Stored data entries
◇ ◇ ◇ ◇ ◇

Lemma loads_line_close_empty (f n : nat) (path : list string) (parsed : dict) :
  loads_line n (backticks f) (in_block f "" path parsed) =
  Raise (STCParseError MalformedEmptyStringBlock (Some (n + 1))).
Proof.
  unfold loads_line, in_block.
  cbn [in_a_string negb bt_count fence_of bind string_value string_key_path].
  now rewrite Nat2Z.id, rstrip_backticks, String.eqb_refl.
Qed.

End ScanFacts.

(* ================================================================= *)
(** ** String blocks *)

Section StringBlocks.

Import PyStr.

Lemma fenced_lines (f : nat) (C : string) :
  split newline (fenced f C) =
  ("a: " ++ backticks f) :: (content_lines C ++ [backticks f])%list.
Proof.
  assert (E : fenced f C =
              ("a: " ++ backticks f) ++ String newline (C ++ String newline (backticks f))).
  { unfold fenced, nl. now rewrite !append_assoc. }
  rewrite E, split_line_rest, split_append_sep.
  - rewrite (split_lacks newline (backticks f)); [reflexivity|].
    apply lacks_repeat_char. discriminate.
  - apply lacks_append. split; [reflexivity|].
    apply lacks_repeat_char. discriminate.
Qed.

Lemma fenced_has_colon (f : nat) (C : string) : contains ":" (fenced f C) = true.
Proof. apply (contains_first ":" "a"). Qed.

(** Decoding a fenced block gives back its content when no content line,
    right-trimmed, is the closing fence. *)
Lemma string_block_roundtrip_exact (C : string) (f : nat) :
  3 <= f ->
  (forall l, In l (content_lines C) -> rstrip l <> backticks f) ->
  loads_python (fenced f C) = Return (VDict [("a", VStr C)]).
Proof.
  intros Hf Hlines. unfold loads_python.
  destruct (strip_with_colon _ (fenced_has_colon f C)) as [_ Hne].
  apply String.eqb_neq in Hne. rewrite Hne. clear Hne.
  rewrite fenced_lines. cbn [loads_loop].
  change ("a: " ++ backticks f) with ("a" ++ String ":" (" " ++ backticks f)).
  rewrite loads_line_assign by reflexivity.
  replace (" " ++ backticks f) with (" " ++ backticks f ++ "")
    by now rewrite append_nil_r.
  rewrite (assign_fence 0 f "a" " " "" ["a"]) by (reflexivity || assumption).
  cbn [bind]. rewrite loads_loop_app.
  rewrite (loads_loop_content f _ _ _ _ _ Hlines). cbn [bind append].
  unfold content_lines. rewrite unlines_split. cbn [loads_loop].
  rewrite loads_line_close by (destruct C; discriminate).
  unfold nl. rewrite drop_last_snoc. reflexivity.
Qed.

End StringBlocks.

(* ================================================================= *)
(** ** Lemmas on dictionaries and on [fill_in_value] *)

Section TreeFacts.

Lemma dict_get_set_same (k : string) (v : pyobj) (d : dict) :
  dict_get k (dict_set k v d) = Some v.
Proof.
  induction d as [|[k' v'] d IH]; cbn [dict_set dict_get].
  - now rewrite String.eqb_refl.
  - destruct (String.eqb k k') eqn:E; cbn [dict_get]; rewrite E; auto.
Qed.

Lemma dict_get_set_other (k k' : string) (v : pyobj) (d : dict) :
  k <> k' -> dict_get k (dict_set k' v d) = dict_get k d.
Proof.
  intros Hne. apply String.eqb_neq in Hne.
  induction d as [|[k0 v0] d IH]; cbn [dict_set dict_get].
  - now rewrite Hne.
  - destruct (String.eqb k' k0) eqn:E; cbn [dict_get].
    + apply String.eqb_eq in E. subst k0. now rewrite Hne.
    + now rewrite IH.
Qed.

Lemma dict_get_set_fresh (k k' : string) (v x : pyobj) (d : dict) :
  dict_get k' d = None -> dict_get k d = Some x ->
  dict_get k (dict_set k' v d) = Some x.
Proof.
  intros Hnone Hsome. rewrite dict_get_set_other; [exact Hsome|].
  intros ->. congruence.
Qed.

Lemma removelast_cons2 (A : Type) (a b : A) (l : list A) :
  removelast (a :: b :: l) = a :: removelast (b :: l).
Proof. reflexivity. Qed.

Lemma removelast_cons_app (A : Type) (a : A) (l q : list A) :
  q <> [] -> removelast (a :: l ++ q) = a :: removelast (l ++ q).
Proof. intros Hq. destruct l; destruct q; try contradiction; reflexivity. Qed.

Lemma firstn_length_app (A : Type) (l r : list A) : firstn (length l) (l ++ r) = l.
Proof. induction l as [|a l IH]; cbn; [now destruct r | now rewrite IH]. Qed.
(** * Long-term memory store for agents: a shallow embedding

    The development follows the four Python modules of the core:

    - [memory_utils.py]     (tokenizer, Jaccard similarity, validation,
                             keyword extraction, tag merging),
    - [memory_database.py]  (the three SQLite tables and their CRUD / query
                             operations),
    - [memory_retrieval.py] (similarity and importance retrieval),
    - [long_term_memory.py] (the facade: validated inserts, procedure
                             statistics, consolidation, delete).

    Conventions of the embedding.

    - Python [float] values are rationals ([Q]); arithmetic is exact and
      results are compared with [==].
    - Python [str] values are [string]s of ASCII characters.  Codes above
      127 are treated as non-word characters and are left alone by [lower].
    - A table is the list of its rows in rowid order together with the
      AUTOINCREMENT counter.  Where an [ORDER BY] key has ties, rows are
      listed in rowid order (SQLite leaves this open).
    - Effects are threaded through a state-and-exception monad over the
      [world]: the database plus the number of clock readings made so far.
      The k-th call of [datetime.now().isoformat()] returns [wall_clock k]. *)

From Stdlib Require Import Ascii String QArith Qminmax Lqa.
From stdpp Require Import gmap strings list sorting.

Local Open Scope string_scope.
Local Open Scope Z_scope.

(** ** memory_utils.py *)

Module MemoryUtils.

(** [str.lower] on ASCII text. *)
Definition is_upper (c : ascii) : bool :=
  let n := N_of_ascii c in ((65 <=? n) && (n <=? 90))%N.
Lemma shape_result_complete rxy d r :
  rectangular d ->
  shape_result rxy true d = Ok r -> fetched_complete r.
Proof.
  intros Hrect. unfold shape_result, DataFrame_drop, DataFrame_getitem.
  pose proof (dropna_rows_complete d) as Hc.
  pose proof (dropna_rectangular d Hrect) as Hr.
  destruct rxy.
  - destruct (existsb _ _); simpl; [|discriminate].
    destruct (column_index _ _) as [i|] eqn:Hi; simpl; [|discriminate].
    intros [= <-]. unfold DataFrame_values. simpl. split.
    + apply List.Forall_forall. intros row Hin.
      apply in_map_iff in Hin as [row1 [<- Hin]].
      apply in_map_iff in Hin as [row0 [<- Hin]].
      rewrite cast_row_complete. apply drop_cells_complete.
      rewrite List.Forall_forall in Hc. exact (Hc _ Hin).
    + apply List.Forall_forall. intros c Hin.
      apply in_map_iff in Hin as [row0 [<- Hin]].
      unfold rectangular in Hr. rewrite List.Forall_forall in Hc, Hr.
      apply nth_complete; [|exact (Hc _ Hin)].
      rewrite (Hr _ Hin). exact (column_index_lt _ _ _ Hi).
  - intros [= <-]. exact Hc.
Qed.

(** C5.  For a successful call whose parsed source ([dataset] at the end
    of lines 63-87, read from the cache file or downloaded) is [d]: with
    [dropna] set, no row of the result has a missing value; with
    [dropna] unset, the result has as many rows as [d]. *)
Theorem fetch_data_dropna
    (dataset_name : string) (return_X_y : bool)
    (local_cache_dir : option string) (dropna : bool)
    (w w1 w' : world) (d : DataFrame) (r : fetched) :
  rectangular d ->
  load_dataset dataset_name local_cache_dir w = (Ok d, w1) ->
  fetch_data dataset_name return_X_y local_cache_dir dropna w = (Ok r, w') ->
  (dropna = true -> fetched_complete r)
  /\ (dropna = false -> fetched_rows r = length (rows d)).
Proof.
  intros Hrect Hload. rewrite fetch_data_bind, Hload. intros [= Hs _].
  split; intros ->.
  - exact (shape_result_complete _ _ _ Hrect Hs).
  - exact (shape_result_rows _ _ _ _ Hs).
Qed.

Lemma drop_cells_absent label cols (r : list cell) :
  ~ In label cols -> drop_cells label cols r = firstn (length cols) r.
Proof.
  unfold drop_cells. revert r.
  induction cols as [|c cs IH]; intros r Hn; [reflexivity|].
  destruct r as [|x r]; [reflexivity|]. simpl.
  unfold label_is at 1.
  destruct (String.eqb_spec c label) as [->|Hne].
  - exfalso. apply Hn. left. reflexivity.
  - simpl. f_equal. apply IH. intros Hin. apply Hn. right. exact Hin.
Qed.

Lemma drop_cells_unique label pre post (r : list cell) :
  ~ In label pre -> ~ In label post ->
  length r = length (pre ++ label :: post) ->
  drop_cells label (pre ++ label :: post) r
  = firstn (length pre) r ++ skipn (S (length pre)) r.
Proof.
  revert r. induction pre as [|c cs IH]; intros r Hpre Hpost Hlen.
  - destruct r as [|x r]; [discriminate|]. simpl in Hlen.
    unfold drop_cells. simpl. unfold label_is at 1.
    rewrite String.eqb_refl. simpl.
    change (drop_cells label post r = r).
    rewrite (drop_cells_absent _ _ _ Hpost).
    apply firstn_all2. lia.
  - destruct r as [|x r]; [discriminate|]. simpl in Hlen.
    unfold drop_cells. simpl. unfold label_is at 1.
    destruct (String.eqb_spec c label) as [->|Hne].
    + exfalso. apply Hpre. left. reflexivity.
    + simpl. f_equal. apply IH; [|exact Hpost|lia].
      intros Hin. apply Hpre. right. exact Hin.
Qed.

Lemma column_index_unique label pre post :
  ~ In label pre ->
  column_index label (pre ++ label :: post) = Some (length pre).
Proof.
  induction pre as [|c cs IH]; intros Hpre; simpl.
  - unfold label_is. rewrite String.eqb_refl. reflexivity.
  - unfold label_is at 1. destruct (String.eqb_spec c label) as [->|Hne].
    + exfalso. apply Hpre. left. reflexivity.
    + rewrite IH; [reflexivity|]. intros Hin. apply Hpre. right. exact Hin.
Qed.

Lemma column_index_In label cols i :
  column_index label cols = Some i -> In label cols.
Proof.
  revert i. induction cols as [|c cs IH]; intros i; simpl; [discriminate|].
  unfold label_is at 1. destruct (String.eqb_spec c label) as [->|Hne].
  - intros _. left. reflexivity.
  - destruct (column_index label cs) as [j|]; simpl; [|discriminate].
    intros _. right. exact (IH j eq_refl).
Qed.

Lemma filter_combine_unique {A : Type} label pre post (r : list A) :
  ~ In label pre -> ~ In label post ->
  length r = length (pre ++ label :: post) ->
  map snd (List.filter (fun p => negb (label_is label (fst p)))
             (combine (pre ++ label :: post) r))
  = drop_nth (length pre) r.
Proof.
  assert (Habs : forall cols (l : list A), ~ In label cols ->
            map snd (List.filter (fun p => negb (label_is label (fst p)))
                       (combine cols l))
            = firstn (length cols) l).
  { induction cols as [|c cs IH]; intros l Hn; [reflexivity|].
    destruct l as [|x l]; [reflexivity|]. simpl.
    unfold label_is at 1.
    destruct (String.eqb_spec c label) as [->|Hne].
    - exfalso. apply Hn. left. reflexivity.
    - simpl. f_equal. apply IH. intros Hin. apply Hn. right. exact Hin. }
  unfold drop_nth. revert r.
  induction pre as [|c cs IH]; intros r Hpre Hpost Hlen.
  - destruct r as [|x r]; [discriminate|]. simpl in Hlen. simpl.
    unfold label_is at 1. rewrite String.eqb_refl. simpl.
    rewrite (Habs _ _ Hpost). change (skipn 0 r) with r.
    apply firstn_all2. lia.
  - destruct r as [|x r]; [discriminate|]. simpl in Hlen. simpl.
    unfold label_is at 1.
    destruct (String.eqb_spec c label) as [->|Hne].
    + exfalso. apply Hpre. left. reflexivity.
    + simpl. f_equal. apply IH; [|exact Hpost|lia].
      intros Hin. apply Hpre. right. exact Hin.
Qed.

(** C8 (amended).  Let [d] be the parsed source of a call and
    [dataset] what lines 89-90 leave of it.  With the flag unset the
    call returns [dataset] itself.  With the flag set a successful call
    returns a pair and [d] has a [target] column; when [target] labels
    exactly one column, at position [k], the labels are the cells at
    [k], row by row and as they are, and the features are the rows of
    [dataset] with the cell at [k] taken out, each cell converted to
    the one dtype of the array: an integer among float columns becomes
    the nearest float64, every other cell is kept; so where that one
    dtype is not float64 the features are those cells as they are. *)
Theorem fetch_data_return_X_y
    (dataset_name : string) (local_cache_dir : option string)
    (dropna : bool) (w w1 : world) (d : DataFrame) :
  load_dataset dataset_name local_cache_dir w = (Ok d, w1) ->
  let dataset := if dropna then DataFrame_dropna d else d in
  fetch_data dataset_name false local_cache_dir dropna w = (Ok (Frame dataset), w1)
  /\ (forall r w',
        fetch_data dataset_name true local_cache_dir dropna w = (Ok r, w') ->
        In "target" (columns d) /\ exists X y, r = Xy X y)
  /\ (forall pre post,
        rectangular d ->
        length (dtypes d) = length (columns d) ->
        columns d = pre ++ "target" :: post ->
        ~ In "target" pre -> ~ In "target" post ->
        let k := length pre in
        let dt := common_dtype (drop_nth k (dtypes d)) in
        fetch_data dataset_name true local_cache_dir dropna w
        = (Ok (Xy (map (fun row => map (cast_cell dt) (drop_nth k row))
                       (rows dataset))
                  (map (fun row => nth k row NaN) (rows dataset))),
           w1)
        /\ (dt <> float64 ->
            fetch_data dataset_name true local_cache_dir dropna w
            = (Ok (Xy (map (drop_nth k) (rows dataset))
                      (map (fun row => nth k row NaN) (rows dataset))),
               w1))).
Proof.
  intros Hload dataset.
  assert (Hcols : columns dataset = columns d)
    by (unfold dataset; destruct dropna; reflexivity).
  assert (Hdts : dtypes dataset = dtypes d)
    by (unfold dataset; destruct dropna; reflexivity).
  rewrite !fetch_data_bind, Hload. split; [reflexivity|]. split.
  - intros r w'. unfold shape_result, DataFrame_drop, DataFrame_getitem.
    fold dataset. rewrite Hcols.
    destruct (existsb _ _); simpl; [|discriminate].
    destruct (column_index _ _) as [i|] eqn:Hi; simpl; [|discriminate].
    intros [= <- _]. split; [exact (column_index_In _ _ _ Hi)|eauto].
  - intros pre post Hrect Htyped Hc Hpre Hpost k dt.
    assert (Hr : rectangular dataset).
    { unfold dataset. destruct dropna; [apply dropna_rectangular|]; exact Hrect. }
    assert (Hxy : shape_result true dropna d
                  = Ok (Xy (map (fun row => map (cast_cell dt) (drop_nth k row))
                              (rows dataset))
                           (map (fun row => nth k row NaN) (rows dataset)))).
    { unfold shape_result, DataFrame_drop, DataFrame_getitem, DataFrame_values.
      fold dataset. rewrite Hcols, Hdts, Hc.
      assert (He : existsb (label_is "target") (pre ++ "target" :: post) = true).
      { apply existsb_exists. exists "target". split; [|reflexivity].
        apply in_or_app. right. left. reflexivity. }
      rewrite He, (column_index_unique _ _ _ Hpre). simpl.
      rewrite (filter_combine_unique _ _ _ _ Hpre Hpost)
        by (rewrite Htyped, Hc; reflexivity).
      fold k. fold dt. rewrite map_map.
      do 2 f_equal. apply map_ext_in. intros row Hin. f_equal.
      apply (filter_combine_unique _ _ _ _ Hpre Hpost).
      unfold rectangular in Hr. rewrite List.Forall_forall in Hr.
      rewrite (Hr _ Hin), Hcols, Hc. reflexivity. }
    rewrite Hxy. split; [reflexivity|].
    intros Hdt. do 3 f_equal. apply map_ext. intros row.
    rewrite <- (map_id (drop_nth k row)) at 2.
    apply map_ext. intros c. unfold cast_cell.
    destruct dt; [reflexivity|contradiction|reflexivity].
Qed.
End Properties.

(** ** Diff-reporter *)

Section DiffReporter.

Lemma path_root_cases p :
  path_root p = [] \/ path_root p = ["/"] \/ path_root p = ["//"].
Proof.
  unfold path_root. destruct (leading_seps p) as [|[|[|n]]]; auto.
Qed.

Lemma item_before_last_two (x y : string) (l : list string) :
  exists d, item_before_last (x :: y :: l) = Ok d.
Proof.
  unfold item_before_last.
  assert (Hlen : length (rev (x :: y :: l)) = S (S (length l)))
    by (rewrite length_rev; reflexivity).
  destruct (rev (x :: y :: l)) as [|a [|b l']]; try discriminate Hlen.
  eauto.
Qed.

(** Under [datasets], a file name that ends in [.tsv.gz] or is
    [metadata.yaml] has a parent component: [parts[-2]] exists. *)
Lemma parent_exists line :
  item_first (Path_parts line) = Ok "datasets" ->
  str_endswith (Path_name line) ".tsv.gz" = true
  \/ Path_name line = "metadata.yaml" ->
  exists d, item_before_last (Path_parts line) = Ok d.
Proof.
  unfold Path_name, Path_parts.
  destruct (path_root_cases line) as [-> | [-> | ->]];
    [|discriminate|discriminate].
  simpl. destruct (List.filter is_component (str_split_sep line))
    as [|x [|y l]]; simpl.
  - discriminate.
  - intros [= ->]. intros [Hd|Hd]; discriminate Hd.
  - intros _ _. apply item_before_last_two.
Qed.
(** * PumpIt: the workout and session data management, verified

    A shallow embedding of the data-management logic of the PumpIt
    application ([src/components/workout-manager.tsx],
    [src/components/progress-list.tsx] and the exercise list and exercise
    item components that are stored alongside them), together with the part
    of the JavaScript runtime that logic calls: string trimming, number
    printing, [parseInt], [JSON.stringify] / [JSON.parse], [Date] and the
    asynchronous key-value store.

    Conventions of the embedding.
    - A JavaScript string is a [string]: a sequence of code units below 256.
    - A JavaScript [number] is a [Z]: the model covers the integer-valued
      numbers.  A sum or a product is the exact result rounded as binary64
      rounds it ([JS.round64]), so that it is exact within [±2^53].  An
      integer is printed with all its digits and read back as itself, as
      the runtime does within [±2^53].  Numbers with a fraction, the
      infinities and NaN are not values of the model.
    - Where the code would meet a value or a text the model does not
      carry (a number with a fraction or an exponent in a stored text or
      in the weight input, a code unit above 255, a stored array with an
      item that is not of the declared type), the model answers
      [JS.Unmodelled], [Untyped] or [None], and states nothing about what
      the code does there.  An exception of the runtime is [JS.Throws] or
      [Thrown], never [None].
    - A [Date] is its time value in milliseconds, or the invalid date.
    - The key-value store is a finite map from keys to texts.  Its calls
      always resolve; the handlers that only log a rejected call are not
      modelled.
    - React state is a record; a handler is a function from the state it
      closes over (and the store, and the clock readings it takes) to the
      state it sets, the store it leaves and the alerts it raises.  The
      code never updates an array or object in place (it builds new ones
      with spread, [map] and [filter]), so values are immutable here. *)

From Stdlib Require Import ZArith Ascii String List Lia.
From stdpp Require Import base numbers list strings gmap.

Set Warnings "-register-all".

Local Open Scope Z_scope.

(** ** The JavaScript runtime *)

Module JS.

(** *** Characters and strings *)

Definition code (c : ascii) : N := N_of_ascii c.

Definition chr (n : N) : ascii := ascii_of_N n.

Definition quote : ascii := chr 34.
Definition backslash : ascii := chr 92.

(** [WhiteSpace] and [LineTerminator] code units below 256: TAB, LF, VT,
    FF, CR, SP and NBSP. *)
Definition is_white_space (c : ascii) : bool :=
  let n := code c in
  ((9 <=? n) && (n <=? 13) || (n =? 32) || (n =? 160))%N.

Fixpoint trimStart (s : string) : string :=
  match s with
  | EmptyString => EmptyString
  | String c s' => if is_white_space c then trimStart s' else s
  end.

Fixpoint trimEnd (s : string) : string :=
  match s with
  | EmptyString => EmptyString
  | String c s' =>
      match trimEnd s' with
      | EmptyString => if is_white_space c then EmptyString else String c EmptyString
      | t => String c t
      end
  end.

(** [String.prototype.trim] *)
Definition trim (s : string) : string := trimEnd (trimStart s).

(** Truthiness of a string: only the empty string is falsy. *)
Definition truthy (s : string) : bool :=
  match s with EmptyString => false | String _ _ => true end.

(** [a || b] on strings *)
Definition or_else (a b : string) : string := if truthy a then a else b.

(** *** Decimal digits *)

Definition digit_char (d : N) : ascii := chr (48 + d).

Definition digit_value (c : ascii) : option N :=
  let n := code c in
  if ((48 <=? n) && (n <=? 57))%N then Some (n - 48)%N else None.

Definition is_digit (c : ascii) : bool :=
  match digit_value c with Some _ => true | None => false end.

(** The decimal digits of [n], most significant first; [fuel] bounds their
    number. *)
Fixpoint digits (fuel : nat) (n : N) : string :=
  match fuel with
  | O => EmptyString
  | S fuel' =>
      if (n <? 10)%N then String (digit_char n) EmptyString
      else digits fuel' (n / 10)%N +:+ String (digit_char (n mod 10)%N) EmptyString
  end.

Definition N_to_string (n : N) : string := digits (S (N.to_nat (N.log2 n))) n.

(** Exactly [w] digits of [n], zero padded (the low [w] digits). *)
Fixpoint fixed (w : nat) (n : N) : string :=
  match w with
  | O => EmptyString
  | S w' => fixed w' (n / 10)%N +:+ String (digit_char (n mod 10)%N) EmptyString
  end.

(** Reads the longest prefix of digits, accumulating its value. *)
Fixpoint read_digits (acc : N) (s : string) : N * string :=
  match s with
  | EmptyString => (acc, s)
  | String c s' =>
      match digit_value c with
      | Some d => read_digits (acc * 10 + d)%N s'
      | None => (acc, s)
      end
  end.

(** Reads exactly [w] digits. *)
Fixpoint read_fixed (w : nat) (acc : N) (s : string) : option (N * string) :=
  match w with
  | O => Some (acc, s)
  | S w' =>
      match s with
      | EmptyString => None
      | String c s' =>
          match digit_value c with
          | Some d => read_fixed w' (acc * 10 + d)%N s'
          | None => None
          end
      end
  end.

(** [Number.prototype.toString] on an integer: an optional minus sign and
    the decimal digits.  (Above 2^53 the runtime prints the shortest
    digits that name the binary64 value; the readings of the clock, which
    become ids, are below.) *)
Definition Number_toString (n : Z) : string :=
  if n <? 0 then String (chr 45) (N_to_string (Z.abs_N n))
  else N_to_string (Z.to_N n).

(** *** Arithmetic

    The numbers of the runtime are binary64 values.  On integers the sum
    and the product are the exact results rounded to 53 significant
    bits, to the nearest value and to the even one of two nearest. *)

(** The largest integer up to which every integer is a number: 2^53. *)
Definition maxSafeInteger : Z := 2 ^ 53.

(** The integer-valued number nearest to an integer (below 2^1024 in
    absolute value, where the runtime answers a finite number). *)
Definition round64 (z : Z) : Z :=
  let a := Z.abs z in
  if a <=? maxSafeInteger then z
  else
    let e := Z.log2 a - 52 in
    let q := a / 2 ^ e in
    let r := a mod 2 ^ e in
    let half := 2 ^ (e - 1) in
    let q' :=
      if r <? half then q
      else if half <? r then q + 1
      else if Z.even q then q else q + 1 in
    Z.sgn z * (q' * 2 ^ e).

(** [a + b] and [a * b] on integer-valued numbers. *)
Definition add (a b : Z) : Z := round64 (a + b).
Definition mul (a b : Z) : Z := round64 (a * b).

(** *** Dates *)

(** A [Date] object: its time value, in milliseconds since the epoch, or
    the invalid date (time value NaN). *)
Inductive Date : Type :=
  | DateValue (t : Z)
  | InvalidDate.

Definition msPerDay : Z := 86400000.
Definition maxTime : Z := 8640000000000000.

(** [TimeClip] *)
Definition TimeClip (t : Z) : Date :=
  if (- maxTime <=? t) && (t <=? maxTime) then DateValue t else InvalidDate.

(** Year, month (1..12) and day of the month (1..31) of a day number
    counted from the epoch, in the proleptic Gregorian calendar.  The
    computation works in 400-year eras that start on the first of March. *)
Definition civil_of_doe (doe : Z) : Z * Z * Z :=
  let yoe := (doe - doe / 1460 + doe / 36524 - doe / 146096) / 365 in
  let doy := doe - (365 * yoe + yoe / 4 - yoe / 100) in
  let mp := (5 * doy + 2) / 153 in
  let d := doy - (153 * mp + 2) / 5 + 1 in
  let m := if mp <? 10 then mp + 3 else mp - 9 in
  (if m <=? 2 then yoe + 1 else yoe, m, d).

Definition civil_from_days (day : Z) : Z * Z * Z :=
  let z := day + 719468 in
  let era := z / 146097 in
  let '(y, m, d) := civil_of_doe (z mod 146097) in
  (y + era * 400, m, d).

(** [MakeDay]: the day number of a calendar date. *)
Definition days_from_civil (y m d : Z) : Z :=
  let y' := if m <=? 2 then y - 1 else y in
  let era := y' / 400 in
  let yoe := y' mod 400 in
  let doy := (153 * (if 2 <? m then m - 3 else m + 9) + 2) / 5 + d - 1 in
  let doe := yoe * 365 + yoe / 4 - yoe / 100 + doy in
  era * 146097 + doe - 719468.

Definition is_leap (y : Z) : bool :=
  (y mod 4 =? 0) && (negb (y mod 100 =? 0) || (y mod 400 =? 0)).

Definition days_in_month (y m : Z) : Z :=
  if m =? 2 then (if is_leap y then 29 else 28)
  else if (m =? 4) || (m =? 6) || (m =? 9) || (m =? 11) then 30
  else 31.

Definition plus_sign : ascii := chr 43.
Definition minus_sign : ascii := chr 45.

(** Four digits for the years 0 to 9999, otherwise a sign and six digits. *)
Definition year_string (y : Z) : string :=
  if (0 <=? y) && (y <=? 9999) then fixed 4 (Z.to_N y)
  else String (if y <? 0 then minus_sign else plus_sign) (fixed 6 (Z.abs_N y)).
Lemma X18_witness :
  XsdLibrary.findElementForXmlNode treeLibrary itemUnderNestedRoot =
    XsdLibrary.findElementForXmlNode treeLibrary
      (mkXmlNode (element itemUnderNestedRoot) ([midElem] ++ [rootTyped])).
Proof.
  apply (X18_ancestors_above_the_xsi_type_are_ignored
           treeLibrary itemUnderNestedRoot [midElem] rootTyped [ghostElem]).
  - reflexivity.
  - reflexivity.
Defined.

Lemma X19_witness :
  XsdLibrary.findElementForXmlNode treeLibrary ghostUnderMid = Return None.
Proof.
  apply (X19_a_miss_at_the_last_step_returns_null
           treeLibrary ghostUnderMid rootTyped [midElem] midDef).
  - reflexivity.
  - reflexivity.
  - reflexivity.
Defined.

◇ ◇ ◇ ◇ ◇

__WHAT TO PRODUCE__
Check each line above for the string "Hload" and show the ones that have it.

__SOLUTION TO THIS PROBLEM__
  intros Hrect Hload. rewrite fetch_data_bind, Hload. intros [= Hs _].
  intros Hload dataset.
  rewrite !fetch_data_bind, Hload. split; [reflexivity|]. split.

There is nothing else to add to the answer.